Por: YODIGOYOPREGUNTO.COM

La primera mitad del año ha dejado una huella clara en los negocios y en los consumidores: el encarecimiento de los alimentos, derivado del incremento en el Impuesto Especial sobre Producción y Servicios (IEPS), ha frenado el consumo y ha tensionado la dinámica cotidiana de la economía. No se trata de una percepción aislada, sino de un fenómeno que se refleja en los anaqueles, en los bolsillos y en la manera en que los hogares ajustan sus hábitos de compra. El alza de precios no es un dato frío, es una realidad que erosiona la confianza y obliga a replantear prioridades.

El IEPS, concebido como un instrumento fiscal para regular ciertos productos y fortalecer la recaudación, ha terminado por convertirse en un factor que amplifica la presión sobre los alimentos básicos. El efecto inmediato ha sido la contracción del consumo: las familias reducen cantidades, sustituyen productos y, en muchos casos, prescinden de lo que antes era parte de su dieta habitual. Los negocios, por su parte, enfrentan un dilema: trasladar el costo al consumidor o absorberlo a riesgo de comprometer su margen de ganancia. En ambos escenarios, la consecuencia es la misma: un mercado debilitado y una cadena de valor que se resiente.

La Asociación Nacional de Pequeños Comerciantes (ANPEC) ha señalado con claridad que el encarecimiento inhibió el consumo durante los primeros meses del año. Este diagnóstico no es menor, porque refleja la vulnerabilidad de un sector que depende directamente de la rotación de productos y de la capacidad de compra de los clientes. Cuando el consumo se frena, los pequeños negocios pierden liquidez, se reduce la circulación de efectivo y se genera un círculo vicioso que afecta tanto a proveedores como a distribuidores. El impacto no se limita a las cifras: se traduce en menos empleo, en incertidumbre y en la fragilidad de miles de familias que dependen de estas actividades.

El análisis obliga a mirar más allá de la coyuntura. El alza de precios no es únicamente resultado del IEPS; se suma a un contexto de inflación persistente, de costos energéticos elevados y de tensiones en las cadenas de suministro. Sin embargo, el impuesto actúa como catalizador de un malestar que ya existía. La política fiscal, en este caso, se convierte en un factor que profundiza la desigualdad, porque los sectores de menores ingresos son los más afectados por el encarecimiento de los alimentos. La canasta básica, que debería ser accesible, se transforma en un desafío económico diario.

La opinión pública se divide entre quienes defienden la necesidad de mantener la recaudación y quienes cuestionan la pertinencia de aplicar un impuesto que golpea directamente al consumo esencial.
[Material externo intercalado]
(* ===== verification/External.v ===== *)
(** * Interfaces to code outside the repository

    Third-party crates and platform services are parameters of the model: one
    class per service with its operations, and one class of laws with the
    documented behaviour that the host relies on. Nothing here is a definition
    of that code. *)

From S2P Require Import Prelude World.

(** ** uuid: a 128-bit value; its bytes are the big-endian ones. *)

Abbreviation Uuid := N.

Definition uuid_is_nil (u : Uuid) : bool := u =? 0.
Definition uuid_as_bytes (u : Uuid) : bytes := be_bytes 16 u.
Definition uuid_from_bytes (b : bytes) : Uuid := be_value b.

(** The text form ([Display], [Uuid::parse_str]). *)
Class UuidText := {
  uuid_to_string : Uuid -> string;
  uuid_parse : string -> option Uuid;
}.

Class UuidTextLaws `{UuidText} : Prop := {
  uuid_parse_to_string u : u < 2 ^ 128 -> uuid_parse (uuid_to_string u) = Some u;
  uuid_to_string_inj u v : uuid_to_string u = uuid_to_string v -> u = v;
}.

(** ** sha2 *)

Class Sha256 := sha256 : bytes -> bytes.

Class Sha256Laws `{Sha256} : Prop := sha256_length b : length (sha256 b) = 32%nat.

(** ** aes-gcm: AES-256-GCM with detached tag. *)

Class Aead := {
  aead_encrypt (key nonce aad plaintext : bytes) : option (bytes * bytes);
  aead_decrypt (key nonce aad ciphertext tag : bytes) : option bytes;
}.

Class AeadLaws `{Aead} : Prop := {
  aead_round_trip key nonce aad pt ct tag :
    aead_encrypt key nonce aad pt = Some (ct, tag) -> aead_decrypt key nonce aad ct tag = Some pt;
  aead_lengths key nonce aad pt ct tag :
    aead_encrypt key nonce aad pt = Some (ct, tag) -> length ct = length pt /\ length tag = 16%nat;
  (** GCM refuses only messages beyond 2^36 bytes. *)
  aead_encrypts key nonce aad pt :
    length key = 32%nat -> length nonce = 12%nat -> len pt <= 2 ^ 32 ->
    exists ct tag, aead_encrypt key nonce aad pt = Some (ct, tag);
}.

(** ** serde_json: the derived encoder and decoder of one type. What is written reads
    back, for a type without floating-point numbers; for the cookies, which have one,
    see [JsonF64] (VaultFormat). *)

Class Serde (A : Type) := {
  to_vec : A -> FcpResult bytes;
  from_slice : bytes -> FcpResult A;
}.

Class SerdeLaws (A : Type) `{Serde A} : Prop :=
  from_slice_to_vec (a : A) b : to_vec a = Ok b -> from_slice b = Ok a.

(** ** The key-encryption key of the platform ([PlatformKek]): a TPM key on
    Linux, an NCrypt key on Windows, named by the path of its blobs. *)

Class KekBackend := {
  kek_ensure_exists : Path -> IO unit;
  kek_wrap_dek : Path -> bytes -> IO bytes;
  kek_unwrap_dek : Path -> bytes -> IO bytes;
}.

(** A call of a service changes no file of the host but those in [own]. *)
Definition io_frame {A} (own : Path -> Prop) (m : IO A) : Prop :=
  forall w, wp m (fun _ _ w' => agree_off own w w') (fun _ _ w' => agree_off own w w')
              (fun w' => agree_off own w w') tt w.

Lemma wp_frame_call {A} own (m : IO A) (Q : A -> unit -> World -> Prop)
    (E : FcpError -> unit -> World -> Prop) (C : World -> Prop) w0 w :
  io_frame own m -> agree_off own w0 w ->
  (forall a w', agree_off own w0 w' -> Q a tt w') ->
  (forall e w', agree_off own w0 w' -> E e tt w') ->
  (forall w', agree_off own w0 w' -> C w') ->
  wp m Q E C tt w.
Proof.
  intros Hm Ha HQ HE HC. eapply wp_mono; [apply Hm|..]; cbn beta.
  - intros a [] w' Ha'. by eapply HQ, agree_off_trans.
  - intros e [] w' Ha'. by eapply HE, agree_off_trans.
  - intros w' Ha'. by eapply HC, agree_off_trans.
Qed.

Lemma same_files_off own w w1 w2 : agree_off own w w1 -> same_files w1 w2 -> agree_off own w w2.
Proof. intros H1 H2. eapply agree_off_trans; [exact H1|]. by eapply agree_off_weaken. Qed.

(** The temporary name the atomic writer uses beside [p]; see AtomicFile. *)
Definition kek_files (p : Path) (q : Path) : Prop :=
  q = p \/ exists n, path_file_name p = Some n /\ q = with_file_name p (n +:+ ".tmp").

Class KekLaws `{KekBackend} : Prop := {
  kek_ensure_frame p : io_frame (kek_files p) (kek_ensure_exists p);
  kek_wrap_frame p dek : io_frame (kek_files p) (kek_wrap_dek p dek);
  kek_unwrap_frame p b : io_frame (kek_files p) (kek_unwrap_dek p b);
}.

(** While the file at [p] is what it is in [w], the key unwraps [wrapped] to [dek]
    or not at all. *)
Definition unwraps_to `{KekBackend} (p : Path) (wrapped dek : bytes) (w : World) : Prop :=
  forall w1 d w2, file_at w1 p = file_at w p -> kek_unwrap_dek p wrapped tt w1 = Done d tt w2 -> d = dek.

Lemma unwraps_to_same `{KekBackend} p wrapped dek w w' :
  file_at w' p = file_at w p -> unwraps_to p wrapped dek w -> unwraps_to p wrapped dek w'.
Proof. intros Hf Hu w1 d w2 H1. apply Hu. congruence. Qed.

(** The backend keeps its key in the file alone: what it wrapped, and what it has
    unwrapped, it unwraps to the same afterwards. *)
Class KekKeeps `{KekBackend} : Prop := {
  wrap_keeps p dek w wrapped w' : kek_wrap_dek p dek tt w = Done wrapped tt w' -> unwraps_to p wrapped dek w';
  unwrap_keeps p wrapped w dek w' : kek_unwrap_dek p wrapped tt w = Done dek tt w' -> unwraps_to p wrapped dek w';
}.

(** ** The small-secret store of the platform ([local_secret]): DPAPI on
    Windows, a TPM-sealed object on Linux. *)

Class LocalSecret := {
  protect : bytes -> IO bytes;
  unprotect : bytes -> IO bytes;
}.

(** A call that leaves the file system of the host alone. *)
Definition untouched (w w' : World) : Prop := w_fs w' = w_fs w /\ later w w'.

Definition io_untouched {A} (m : IO A) : Prop :=
  forall w, wp m (fun _ _ w' => untouched w w') (fun _ _ w' => untouched w w') (untouched w) tt w.

Lemma untouched_frame own w w' : untouched w w' -> agree_off own w w'.
Proof. intros [Hfs He]. split; [done|]. intros p _. unfold file_at. by rewrite Hfs. Qed.

Lemma io_untouched_frame {A} own (m : IO A) : io_untouched m -> io_frame own m.
Proof. intros Hm w. eapply wp_mono; [apply Hm|..]; cbn beta; intros; by apply untouched_frame. Qed.

(** Neither backend keeps a file: the blob it returns is the whole of its state. *)
Class LocalSecretLaws `{LocalSecret} : Prop := {
  protect_untouched b : io_untouched (protect b);
  unprotect_untouched b : io_untouched (unprotect b);
}.

Lemma protect_frame `{LocalSecretLaws} b : io_frame (fun _ => False) (protect b).
Proof. apply io_untouched_frame, protect_untouched. Qed.
Lemma unprotect_frame `{LocalSecretLaws} b : io_frame (fun _ => False) (unprotect b).
Proof. apply io_untouched_frame, unprotect_untouched. Qed.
En medio de este debate, los negocios pequeños son los que cargan con el peso de la decisión. No tienen la capacidad de negociar precios a gran escala ni de diversificar sus fuentes de ingreso; dependen de la venta diaria y de la fidelidad de sus clientes. Cuando estos clientes se ven obligados a reducir su gasto, el impacto es inmediato y profundo.

La realidad es que el consumo inhibido no solo refleja un problema económico, sino también social. La alimentación es un derecho básico, y cuando se convierte en un lujo, se abre la puerta a consecuencias más graves: desnutrición, deterioro de la salud y pérdida de calidad de vida. El encarecimiento de los alimentos no puede analizarse únicamente en términos de recaudación fiscal; debe considerarse en su dimensión humana y en su capacidad de afectar la cohesión social.

La columna vertebral de la economía mexicana está formada por pequeños negocios, por mercados locales y por la interacción cotidiana entre comerciantes y consumidores. Si esa columna se debilita, el país entero resiente las consecuencias. El IEPS, en su diseño, puede tener objetivos legítimos, pero en su aplicación ha mostrado efectos que requieren revisión. La política pública debe ser sensible a la realidad de quienes viven al día y dependen de un consumo constante para sostenerse.

Hoy, más que nunca, se impone la necesidad de un equilibrio: recaudar sin asfixiar, regular sin inhibir, fortalecer sin debilitar. El alza de precios es un recordatorio de que las decisiones fiscales tienen un impacto directo en la vida diaria, y que detrás de cada cifra hay historias de esfuerzo, de resistencia y de adaptación. Los negocios resienten, los consumidores ajustan, y la economía busca un camino que permita crecer sin dejar a nadie atrás. Esa es la tarea pendiente, y el desafío que no puede ignorarse.